* _Exercise instructions_
Restate each entry word for word. Keep every detail intact.

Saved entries
Definition minidumpConverters (pf : Platform) (pfx : string) (names : list string)
  (env : Env) : M string :=
  do d <- get;
  if negb (log_enabled_ d) then ret err_log_not_enabled
  else if folderMaximumSize pf <? files_size env then ret err_no_space
  else
    when (record_enabled_ d) (stopRecording >> ret tt) >>
    modify (set_log_enabled_ false) >>
    modify (fun d => set_event_map_ (isDumping true <$> event_map_ d) d) >>
    let time := now env in
    do is_started <- dump_names env pfx time names false;
    modify (set_log_enabled_ true) >>
    modify (fun d => set_event_map_ (isDumping false <$> event_map_ d) d) >>
    if is_started then
      do d <- get;
      let '(id, g) := stopRecord (ros_ip env) (recorder_ d) in
      modify (set_recorder_ g) >>
      ret id
    else ret err_no_topic.

Definition setBufferDuration (duration : float) : M unit :=
  modify (fun d => set_rec_map_ (recorder.setBufferDuration duration <$> rec_map_ d) d) >>
  modify (fun d => set_event_map_ (event.setBufferDuration duration <$> event_map_ d) d) >>
  modify (set_buffer_duration_ duration).

Definition getBufferDuration : M float :=
  do d <- get;
  ret (buffer_duration_ d).

(** [registerConverter(converter::Converter&)] *)
Definition registerConverter (conv : Converter) (env : Env) : M unit :=
  do d <- get;
  let conv_index := length (converters_ d) in
  modify (fun d => set_converters_ (converters_ d ++ [conv]) d) >>
  modify (fun d =>
    set_conv_queue_
      (priority_queue.push {| schedule_ := now env; conv_index_ := conv_index |}
         (conv_queue_ d)) d).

* _Solution for this task_
Definition minidumpConverters (pf : Platform) (pfx : string) (names : list string)
  (env : Env) : M string :=
  do d <- get;
  if negb (log_enabled_ d) then ret err_log_not_enabled
  else if folderMaximumSize pf <? files_size env then ret err_no_space
  else
    when (record_enabled_ d) (stopRecording >> ret tt) >>
    modify (set_log_enabled_ false) >>
    modify (fun d => set_event_map_ (isDumping true <$> event_map_ d) d) >>
    let time := now env in
    do is_started <- dump_names env pfx time names false;
    modify (set_log_enabled_ true) >>
    modify (fun d => set_event_map_ (isDumping false <$> event_map_ d) d) >>
    if is_started then
      do d <- get;
      let '(id, g) := stopRecord (ros_ip env) (recorder_ d) in
      modify (set_recorder_ g) >>
      ret id
    else ret err_no_topic.

Definition setBufferDuration (duration : float) : M unit :=
  modify (fun d => set_rec_map_ (recorder.setBufferDuration duration <$> rec_map_ d) d) >>
  modify (fun d => set_event_map_ (event.setBufferDuration duration <$> event_map_ d) d) >>
  modify (set_buffer_duration_ duration).

Definition getBufferDuration : M float :=
  do d <- get;
  ret (buffer_duration_ d).

(** [registerConverter(converter::Converter&)] *)
Definition registerConverter (conv : Converter) (env : Env) : M unit :=
  do d <- get;
  let conv_index := length (converters_ d) in
  modify (fun d => set_converters_ (converters_ d ++ [conv]) d) >>
  modify (fun d =>
    set_conv_queue_
      (priority_queue.push {| schedule_ := now env; conv_index_ := conv_index |}
         (conv_queue_ d)) d).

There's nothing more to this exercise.